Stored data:
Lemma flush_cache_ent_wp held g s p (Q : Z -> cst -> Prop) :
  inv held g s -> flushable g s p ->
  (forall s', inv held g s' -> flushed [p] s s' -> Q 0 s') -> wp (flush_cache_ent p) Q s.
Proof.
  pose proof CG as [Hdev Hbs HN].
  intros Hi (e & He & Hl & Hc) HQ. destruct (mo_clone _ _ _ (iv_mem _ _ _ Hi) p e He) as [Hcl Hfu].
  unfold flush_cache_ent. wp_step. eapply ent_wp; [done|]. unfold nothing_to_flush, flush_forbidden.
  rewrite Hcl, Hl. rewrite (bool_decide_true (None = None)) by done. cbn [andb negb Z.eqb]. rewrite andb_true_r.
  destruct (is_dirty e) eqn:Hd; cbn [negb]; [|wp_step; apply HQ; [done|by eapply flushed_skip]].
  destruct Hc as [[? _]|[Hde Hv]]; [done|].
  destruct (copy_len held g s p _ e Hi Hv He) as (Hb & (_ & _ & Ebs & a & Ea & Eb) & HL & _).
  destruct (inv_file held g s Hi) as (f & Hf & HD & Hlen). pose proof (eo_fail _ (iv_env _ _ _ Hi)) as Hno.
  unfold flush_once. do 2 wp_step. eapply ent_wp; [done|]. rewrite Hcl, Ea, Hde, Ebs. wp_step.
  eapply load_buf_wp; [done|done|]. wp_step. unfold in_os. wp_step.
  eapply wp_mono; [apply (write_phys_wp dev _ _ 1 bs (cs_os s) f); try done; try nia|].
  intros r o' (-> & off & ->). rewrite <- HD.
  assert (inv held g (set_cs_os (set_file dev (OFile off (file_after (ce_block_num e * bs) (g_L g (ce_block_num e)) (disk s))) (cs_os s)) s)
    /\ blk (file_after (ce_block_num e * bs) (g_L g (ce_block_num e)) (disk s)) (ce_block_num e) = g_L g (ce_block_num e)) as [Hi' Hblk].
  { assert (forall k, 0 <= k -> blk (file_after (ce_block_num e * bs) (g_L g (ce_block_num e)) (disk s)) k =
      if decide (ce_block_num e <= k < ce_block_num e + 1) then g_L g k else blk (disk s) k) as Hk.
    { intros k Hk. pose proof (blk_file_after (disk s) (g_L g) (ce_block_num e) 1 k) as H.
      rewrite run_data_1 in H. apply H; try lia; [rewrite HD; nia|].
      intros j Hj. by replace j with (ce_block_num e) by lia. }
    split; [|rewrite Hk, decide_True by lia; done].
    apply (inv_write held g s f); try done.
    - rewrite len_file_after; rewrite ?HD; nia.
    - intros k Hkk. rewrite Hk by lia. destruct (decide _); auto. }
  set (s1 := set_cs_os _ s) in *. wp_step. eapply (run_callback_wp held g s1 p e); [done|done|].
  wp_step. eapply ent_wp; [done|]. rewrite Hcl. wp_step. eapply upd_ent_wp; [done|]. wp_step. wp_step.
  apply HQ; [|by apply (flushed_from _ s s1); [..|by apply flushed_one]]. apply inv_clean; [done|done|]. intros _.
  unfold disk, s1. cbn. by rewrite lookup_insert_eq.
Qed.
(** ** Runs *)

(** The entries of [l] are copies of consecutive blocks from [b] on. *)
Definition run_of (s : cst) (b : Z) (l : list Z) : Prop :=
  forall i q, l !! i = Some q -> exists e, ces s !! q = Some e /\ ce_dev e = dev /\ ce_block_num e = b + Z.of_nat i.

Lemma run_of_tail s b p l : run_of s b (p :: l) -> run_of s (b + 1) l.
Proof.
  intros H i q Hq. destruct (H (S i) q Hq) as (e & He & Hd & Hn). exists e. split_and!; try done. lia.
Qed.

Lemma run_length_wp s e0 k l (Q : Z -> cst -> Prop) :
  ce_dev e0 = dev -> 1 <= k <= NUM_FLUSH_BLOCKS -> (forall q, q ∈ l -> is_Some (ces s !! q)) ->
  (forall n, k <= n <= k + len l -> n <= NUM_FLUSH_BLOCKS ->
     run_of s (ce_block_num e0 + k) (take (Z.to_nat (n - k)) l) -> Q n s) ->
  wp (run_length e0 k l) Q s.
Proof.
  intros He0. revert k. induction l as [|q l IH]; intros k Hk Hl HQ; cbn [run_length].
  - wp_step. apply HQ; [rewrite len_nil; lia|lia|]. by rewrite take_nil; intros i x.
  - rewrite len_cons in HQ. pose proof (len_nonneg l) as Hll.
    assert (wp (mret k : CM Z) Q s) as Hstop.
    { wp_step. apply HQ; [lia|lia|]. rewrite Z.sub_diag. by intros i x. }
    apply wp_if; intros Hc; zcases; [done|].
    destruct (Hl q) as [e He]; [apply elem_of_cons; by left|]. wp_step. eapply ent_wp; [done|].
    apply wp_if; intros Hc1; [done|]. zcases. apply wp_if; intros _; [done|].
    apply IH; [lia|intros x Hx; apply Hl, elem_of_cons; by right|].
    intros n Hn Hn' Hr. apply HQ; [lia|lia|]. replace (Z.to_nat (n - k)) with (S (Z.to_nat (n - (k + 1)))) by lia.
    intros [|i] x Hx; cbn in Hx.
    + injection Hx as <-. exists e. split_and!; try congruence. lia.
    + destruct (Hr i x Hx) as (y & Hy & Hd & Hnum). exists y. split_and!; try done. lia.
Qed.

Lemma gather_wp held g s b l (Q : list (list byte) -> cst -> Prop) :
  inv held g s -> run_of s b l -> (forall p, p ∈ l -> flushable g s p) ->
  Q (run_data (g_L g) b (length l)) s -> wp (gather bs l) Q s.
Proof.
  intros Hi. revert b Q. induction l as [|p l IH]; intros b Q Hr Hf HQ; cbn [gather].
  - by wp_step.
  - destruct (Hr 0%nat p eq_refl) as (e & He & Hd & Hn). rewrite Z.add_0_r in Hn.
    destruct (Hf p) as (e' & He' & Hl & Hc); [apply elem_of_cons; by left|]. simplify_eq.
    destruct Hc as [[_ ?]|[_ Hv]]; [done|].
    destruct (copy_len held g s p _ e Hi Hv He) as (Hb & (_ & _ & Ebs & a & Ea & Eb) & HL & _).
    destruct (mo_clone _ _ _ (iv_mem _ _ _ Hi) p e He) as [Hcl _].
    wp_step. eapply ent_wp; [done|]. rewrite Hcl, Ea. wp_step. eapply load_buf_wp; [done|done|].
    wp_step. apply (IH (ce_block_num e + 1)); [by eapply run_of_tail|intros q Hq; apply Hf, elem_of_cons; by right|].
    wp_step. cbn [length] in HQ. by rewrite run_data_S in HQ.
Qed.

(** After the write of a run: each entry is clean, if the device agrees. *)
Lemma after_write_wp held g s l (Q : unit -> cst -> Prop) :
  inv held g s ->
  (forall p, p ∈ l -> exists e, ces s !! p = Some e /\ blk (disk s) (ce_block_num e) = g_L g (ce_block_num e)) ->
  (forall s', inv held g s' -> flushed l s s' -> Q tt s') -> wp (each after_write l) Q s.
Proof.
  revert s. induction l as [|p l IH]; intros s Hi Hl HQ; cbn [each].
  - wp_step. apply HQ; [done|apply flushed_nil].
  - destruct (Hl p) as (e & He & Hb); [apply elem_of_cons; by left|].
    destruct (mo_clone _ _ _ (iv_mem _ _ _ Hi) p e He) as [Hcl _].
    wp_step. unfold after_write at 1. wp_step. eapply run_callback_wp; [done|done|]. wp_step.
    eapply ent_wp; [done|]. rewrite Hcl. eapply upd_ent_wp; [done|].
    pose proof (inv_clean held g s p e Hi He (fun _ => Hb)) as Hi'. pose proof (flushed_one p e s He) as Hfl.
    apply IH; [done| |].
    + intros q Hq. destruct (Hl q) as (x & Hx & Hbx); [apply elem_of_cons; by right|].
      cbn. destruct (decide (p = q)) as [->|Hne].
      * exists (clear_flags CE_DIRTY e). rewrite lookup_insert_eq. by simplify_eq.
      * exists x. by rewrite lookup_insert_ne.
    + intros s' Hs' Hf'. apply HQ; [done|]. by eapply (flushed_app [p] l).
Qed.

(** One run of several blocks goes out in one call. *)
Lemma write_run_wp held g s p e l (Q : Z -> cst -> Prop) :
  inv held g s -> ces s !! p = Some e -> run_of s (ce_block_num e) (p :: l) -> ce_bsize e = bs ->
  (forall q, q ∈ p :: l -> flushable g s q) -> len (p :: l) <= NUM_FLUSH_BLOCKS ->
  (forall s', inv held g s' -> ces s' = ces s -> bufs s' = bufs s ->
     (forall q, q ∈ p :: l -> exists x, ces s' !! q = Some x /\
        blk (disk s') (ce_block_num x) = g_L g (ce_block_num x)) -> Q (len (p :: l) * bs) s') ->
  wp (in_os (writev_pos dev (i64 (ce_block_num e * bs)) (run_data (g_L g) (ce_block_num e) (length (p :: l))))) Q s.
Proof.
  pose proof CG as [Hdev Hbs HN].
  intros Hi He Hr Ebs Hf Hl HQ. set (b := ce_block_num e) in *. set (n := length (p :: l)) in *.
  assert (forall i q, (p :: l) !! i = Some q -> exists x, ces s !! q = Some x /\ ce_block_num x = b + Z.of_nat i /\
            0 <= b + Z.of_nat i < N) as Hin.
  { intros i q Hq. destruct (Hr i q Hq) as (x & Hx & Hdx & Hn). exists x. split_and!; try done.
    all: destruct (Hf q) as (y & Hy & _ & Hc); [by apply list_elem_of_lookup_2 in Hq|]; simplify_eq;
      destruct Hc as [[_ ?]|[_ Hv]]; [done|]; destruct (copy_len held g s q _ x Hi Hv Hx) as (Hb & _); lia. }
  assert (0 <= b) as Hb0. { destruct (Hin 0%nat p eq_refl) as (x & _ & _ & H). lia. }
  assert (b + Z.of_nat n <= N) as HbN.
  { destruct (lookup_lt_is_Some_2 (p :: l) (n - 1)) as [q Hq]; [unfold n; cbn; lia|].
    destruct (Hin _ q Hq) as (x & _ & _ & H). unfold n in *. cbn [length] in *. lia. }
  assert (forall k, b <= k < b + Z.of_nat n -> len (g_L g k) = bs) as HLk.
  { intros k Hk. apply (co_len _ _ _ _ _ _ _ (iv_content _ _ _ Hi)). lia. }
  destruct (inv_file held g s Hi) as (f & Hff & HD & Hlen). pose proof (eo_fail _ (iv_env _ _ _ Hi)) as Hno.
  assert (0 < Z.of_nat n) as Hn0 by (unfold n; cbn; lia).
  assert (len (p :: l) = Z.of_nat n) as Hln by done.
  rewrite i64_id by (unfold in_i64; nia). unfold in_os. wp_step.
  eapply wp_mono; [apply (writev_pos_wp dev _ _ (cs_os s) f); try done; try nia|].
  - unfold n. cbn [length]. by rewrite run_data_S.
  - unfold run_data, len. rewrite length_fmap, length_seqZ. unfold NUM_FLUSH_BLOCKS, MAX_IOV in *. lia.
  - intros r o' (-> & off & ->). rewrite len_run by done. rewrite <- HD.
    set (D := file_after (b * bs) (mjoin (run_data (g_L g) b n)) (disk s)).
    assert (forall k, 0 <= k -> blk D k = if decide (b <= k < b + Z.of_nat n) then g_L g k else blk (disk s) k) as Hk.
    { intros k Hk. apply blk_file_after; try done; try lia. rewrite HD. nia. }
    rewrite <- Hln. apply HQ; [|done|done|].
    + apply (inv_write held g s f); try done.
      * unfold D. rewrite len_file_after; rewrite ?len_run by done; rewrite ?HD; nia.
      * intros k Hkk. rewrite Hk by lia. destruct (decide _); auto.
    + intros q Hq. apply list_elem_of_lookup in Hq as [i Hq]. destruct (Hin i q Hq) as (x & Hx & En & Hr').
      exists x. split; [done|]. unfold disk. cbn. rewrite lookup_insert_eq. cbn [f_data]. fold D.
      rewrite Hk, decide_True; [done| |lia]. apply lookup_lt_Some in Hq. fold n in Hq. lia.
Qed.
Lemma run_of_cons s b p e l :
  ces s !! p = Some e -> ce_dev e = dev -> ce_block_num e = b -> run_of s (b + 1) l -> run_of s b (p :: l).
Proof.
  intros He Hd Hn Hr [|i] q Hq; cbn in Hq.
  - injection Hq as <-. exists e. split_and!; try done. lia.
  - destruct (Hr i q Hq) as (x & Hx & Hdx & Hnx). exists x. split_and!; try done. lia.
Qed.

* * *

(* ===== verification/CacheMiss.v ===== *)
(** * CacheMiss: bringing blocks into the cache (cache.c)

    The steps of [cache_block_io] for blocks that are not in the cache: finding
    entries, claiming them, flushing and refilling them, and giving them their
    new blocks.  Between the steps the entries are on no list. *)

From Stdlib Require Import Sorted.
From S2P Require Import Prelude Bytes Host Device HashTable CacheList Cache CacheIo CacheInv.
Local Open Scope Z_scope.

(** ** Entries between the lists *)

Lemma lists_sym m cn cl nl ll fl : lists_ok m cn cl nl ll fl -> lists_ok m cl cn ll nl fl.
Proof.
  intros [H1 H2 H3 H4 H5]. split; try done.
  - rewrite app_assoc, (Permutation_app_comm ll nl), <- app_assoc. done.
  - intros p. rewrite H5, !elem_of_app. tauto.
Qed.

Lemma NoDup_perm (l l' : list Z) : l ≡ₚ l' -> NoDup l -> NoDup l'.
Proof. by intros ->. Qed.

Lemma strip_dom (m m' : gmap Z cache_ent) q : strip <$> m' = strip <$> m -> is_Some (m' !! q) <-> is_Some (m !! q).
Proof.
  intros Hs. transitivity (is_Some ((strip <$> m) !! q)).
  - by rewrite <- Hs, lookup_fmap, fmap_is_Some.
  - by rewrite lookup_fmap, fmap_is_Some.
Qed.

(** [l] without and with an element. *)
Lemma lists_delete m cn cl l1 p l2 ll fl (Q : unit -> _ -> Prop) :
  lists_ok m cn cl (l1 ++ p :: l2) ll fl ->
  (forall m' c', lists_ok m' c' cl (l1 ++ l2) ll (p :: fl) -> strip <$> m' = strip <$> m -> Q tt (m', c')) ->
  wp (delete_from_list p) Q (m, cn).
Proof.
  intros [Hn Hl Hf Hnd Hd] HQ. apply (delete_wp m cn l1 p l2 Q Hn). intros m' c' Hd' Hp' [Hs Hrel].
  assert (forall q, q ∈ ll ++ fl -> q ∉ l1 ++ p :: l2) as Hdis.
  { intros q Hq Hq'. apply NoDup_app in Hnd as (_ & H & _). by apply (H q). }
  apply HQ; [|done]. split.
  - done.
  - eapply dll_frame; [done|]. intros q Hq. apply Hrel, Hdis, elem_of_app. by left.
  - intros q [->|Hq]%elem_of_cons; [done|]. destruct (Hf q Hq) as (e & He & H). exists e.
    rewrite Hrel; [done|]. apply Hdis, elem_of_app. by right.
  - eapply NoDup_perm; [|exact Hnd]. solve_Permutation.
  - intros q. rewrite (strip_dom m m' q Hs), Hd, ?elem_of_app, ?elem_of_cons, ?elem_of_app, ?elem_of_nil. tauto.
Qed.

* * *

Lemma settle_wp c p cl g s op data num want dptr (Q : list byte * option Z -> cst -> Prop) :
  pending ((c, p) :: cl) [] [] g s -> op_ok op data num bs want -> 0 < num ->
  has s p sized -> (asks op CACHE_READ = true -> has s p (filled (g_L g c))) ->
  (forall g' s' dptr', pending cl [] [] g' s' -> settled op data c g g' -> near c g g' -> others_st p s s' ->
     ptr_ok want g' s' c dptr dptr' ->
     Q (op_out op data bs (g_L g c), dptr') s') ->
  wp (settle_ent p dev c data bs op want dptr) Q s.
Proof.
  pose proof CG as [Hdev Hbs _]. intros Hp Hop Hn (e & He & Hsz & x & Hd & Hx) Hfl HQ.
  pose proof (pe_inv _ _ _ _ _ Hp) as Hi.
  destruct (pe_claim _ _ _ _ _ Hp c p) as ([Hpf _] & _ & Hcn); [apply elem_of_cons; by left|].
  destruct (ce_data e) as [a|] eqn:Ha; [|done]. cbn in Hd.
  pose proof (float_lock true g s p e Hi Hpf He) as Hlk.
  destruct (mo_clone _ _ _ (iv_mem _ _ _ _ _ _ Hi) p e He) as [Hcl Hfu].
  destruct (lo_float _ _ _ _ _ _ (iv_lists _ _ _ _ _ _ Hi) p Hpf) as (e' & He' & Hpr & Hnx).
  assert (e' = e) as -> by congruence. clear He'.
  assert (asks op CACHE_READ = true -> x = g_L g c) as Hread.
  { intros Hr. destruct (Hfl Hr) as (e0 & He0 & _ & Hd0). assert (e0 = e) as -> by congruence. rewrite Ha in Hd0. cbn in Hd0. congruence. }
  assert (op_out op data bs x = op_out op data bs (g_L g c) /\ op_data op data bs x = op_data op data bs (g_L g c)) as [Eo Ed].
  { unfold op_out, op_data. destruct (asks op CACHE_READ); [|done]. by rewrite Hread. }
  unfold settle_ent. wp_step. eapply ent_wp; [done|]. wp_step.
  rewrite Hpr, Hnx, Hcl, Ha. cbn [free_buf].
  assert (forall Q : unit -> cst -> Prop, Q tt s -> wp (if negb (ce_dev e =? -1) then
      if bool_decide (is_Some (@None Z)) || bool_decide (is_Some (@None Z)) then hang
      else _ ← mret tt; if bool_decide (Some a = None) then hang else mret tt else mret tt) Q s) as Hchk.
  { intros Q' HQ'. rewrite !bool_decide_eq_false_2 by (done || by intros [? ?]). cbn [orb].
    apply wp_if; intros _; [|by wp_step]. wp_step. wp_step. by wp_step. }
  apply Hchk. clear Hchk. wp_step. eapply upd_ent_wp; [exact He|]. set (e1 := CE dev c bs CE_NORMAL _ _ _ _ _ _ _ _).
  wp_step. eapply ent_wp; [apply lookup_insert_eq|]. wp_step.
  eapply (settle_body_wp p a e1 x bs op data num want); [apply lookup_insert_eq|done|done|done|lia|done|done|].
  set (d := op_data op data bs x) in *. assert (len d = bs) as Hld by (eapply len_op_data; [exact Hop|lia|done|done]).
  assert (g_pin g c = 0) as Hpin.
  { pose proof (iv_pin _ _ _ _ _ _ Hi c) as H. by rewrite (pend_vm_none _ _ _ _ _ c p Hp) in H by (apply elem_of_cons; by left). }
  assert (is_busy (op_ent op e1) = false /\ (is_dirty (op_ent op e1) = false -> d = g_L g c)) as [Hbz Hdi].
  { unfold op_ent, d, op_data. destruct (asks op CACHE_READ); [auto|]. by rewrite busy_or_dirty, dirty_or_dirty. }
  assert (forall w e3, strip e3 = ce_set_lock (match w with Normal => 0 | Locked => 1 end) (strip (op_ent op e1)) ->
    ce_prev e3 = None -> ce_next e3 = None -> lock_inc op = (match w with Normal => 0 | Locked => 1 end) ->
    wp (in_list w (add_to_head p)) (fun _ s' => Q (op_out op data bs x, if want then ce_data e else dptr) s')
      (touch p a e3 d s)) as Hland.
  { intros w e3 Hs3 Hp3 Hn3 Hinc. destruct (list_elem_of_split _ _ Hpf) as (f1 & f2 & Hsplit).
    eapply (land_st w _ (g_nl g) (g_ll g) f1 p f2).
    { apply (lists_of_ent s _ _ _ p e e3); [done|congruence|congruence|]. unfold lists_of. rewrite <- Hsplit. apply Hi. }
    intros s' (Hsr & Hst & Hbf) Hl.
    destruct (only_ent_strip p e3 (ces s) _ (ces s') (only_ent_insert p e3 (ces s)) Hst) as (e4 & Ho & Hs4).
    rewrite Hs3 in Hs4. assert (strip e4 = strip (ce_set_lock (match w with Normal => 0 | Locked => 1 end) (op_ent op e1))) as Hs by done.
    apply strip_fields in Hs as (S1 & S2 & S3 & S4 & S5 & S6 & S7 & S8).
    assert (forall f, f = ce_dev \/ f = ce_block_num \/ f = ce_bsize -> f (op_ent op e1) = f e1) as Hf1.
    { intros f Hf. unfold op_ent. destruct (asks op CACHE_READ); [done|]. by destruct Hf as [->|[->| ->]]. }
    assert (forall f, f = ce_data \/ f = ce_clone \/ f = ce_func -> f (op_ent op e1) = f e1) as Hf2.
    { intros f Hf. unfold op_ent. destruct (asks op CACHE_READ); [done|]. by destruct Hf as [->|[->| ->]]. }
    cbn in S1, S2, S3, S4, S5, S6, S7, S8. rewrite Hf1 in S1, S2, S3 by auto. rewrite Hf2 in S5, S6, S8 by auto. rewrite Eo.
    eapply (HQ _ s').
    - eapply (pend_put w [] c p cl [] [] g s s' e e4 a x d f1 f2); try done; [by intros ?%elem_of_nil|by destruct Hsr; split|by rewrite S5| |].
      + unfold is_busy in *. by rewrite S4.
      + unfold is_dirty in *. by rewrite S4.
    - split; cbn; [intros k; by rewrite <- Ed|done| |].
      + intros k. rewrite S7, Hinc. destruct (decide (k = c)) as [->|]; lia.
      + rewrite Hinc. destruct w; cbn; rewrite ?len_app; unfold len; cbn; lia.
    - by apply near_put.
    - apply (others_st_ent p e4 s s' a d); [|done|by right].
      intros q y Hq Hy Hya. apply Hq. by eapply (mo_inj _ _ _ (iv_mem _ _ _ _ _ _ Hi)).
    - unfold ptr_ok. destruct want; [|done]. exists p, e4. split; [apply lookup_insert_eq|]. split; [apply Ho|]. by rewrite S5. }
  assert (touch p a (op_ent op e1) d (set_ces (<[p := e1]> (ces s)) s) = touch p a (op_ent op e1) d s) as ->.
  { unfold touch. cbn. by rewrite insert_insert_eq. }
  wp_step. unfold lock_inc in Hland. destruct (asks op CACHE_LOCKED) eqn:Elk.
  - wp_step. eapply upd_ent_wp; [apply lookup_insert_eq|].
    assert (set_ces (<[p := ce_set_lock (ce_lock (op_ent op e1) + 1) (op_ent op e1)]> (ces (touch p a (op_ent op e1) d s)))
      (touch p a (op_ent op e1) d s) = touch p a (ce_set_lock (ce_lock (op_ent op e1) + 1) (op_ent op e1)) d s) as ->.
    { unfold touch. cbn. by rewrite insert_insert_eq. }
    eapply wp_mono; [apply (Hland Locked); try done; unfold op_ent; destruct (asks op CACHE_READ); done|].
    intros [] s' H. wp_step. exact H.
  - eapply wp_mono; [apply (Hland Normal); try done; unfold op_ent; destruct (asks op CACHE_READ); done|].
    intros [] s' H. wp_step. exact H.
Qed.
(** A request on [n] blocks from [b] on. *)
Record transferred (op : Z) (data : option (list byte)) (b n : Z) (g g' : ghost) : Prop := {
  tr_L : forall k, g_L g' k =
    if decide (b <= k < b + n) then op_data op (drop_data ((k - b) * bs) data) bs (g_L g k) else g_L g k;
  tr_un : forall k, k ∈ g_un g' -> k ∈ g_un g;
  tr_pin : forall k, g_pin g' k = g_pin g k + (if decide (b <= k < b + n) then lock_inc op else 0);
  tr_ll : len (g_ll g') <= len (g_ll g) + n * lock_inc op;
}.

Problem to work on: Please, from the entries above, set down exactly the lines from the one containing "Lemma run_length_wp s" through the one containing "intros [|i] x Hx; cbn in Hx.", and only those.

Exercise solution:
Lemma run_length_wp s e0 k l (Q : Z -> cst -> Prop) :
  ce_dev e0 = dev -> 1 <= k <= NUM_FLUSH_BLOCKS -> (forall q, q ∈ l -> is_Some (ces s !! q)) ->
  (forall n, k <= n <= k + len l -> n <= NUM_FLUSH_BLOCKS ->
     run_of s (ce_block_num e0 + k) (take (Z.to_nat (n - k)) l) -> Q n s) ->
  wp (run_length e0 k l) Q s.
Proof.
  intros He0. revert k. induction l as [|q l IH]; intros k Hk Hl HQ; cbn [run_length].
  - wp_step. apply HQ; [rewrite len_nil; lia|lia|]. by rewrite take_nil; intros i x.
  - rewrite len_cons in HQ. pose proof (len_nonneg l) as Hll.
    assert (wp (mret k : CM Z) Q s) as Hstop.
    { wp_step. apply HQ; [lia|lia|]. rewrite Z.sub_diag. by intros i x. }
    apply wp_if; intros Hc; zcases; [done|].
    destruct (Hl q) as [e He]; [apply elem_of_cons; by left|]. wp_step. eapply ent_wp; [done|].
    apply wp_if; intros Hc1; [done|]. zcases. apply wp_if; intros _; [done|].
    apply IH; [lia|intros x Hx; apply Hl, elem_of_cons; by right|].
    intros n Hn Hn' Hr. apply HQ; [lia|lia|]. replace (Z.to_nat (n - k)) with (S (Z.to_nat (n - (k + 1)))) by lia.
    intros [|i] x Hx; cbn in Hx.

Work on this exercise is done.